Gérard de Lairesse, Les Ages de l'Humanité, Musée des Beaux-Arts d'Orléans
- Corneille Bastjaens
- 24 mars 2020
- 6 min de lecture
Dernière mise à jour : 25 juin 2020

Ces peintures peuvent être mises en rapport avec le texte des Métamorphoses d’Ovide.
L’âge d’or fut le premier âge de la création. En l’absence de tout justicier, spontanément, sans loi, la bonne foi et l’honnêteté y étaient pratiquées. Le châtiment et la crainte étaient ignorés ; on ne lisait pas sur les murs des menaces gravées dans le bronze ; et la foule suppliante des plaideurs ne tremblait pas devant le visage de son juge : sans justicier, tous étaient en sûreté. En ce temps, le pin, coupé sur ses montagnes, n’était pas encore descendu jusqu’à la plaine liquide, pour ses pérégrinations à travers le monde, et les mortels ne connaissaient d’autres rivages que les leurs. En ce temps, les fossés à pic ne ceinturaient pas les forteresses. Ni le tube d’airain allongé de la trompette, incurvé du cor, ni les casques, ni l’épée n’existaient.
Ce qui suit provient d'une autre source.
Lemma Forall_of_filter {A} (P Q : A → Prop) `{!∀ x, Decision (P x)} (l : list A) : Forall Q l → Forall Q (filter P l).
Proof. rewrite !Forall_forall. intros Hl x [_ Hx]%list_elem_of_filter. by apply Hl. Qed.

(** Taking a rule of a bridge out *)
Lemma inv_without rule p : router_inv p → rule ∈ old_rules p → is_bridge rule →
  let l := filter (λ old, rule_memory old ≠ rule_memory rule) (all_rules p) in
  guarded l ∧ Forall (rule_ok g_path_get_basename) l ∧ NoDup (rule_memory <$> l) ∧
  Forall (λ rule, (rule_memory rule < next_memory p)%nat) l ∧ rule_memory rule ∉ rule_memory <$> l ∧
  (∀ memory, superuser_rule p = Some memory → memory ≠ rule_memory rule →
    ∃ rule, rule ∈ l ∧ rule_memory rule = memory ∧ is_Some (rule_superuser_id g_path_get_basename rule)).
Proof.
  intros [] Hr Hb l. destruct ri_memory0 as [Hn Hm]. split_and!.
  - apply guarded_filter; [|done]. intros r Hin He [_ Hban]. apply dec_stable in He.
    assert (Hin' : rule ∈ all_rules p) by (apply elem_of_app; by right).
    assert (r = rule) as ->.
    { apply list_elem_of_lookup in Hin as [i Hi], Hin' as [j Hj]. assert (i = j) as -> by
        (eapply (NoDup_lookup _ i j (rule_memory rule) Hn); rewrite list_lookup_fmap, ?Hi, ?Hj; cbn; congruence). congruence. }
    rewrite Forall_forall in ri_rules0. by destruct (ri_rules0 rule Hin') as [[]].
  - by apply Forall_of_filter.
  - clear -Hn. subst l. induction (all_rules p) as [|x k IH]; [constructor|]. cbn [fmap list_fmap] in Hn. apply NoDup_cons in Hn as [Hx Hn].
    destruct (decide (rule_memory x ≠ rule_memory rule)); [rewrite filter_cons_True by done|rewrite filter_cons_False by done; auto].
    cbn [fmap list_fmap]. apply NoDup_cons. split; [|auto]. intros Hin. apply Hx. apply list_elem_of_fmap in Hin as (y & -> & Hy).
    apply list_elem_of_fmap_2. by apply list_elem_of_filter in Hy as [_ ?].
  - by apply Forall_of_filter.
  - intros (y & E & Hy)%list_elem_of_fmap. apply list_elem_of_filter in Hy as [Hy _]. congruence.
  - intros memory Hs Hne. destruct (ri_superuser0 memory Hs) as (r & Hin & <- & Hid). exists r. split; [|done].
    by apply list_elem_of_filter.
Qed.

Lemma router_inv_free rule p : router_inv p → rule ∈ old_rules p → is_bridge rule → superuser_rule p ≠ Some (rule_memory rule) →
  router_inv (p <| old_rules ::= filter (λ old, rule_memory old ≠ rule_memory rule) |>).
Proof.
  intros I Hr Hb Hs. destruct (inv_without rule p I Hr Hb) as (H1 & H2 & H3 & H4 & _ & H6).
  rewrite filter_memory_all in H1, H2, H3, H4, H6 by (done || apply I). destruct I. constructor; try done.
  intros memory Hm. apply H6; [done|]. intros ->. done.
Qed.

Lemma inv_front rule p l : router_inv p → guarded l → Forall (rule_ok g_path_get_basename) l → NoDup (rule_memory <$> l) →
  Forall (λ rule, (rule_memory rule < next_memory p)%nat) l → rule_memory rule ∉ rule_memory <$> l →
  rule_ok g_path_get_basename rule → ¬ opens_channel rule → ∀ n, (next_memory p ≤ n)%nat → (rule_memory rule < n)%nat →
  (∀ memory, superuser_rule p = Some memory →
    ∃ r, r ∈ rule :: l ∧ rule_memory r = memory ∧ is_Some (rule_superuser_id g_path_get_basename r)) →
  ∀ p', all_rules p' = rule :: l → next_memory p' = n → channels p' = channels p → groups p' = groups p → fences p' = fences p →
  fenced p' = fenced p → superuser_rule p' = superuser_rule p → router_inv p'.
Proof.
  intros [] H1 H2 H3 H4 H5 H6 H7 n Hn Hr Hs p' E1 E2 E3 E4 E5 E6 E7. constructor; rewrite ?E1, ?E2, ?E3, ?E4, ?E5, ?E6, ?E7; try done.
  - by right.
  - by constructor.
  - split; [by constructor|]. constructor; [done|]. eapply Forall_impl; [exact H4|]. cbn. lia.
Qed.

(** The rule has the configuration [b]. *)
Definition configured_as (b : object) (rule : RouterRule T) : Prop :=
  ∃ c, config rule = Some c ∧ json_object_equal c b = true.

(** A rule made for a configuration, when the next to be made was [n] *)
Definition made_for (n : nat) (b : object) (rule : RouterRule T) : Prop :=
  config rule = Some b ∧ matches rule = router_rule_compile (default None (cockpit_json_get_object b (bs "match") None)) ∧
  dynamic_peers rule = [] ∧ (n ≤ rule_memory rule)%nat ∧
  if has_variables dtostr b then rule_callback rule = OpenDynamicPeer b else ∃ peer, rule_callback rule = OpenPeer peer.

(** A bridge of the superuser has no variables. *)
Definition usable (b : object) : bool := negb (has_variables dtostr b && default false (cockpit_json_get_bool b (bs "privileged") false)).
Sans recours au soldat, les peuples, en sécurité, poursuivaient leur existence douce et paisible. La terre elle-même, aussi, libre de toute contrainte, épargnée par la dent du hoyau, ignorant la blessure du soc, donnait sans être sollicitée tous ses fruits ; satisfaits d’aliments produits sans nul effort, les hommes cueillaient les baies de l’arbousier et les fraises de la montagne, les cornouilles et les mûres adhérant aux buissons épineux, et les glands tombés de l’arbre touffu de Jupiter. Le printemps était éternel, les tranquilles zéphyrs caressaient de leur souffle tiède les fleurs nées sans semence. Bientôt même la terre, sans l’intervention de la charrue, se couvrait de moissons, et le champ, sans aucun entretien, blanchissait de lourds épis ; c’était l’âge où coulaient des fleuves de lait, des fleuves de nectar, où le miel blond, goutte à goutte, tombait de la verte yeuse.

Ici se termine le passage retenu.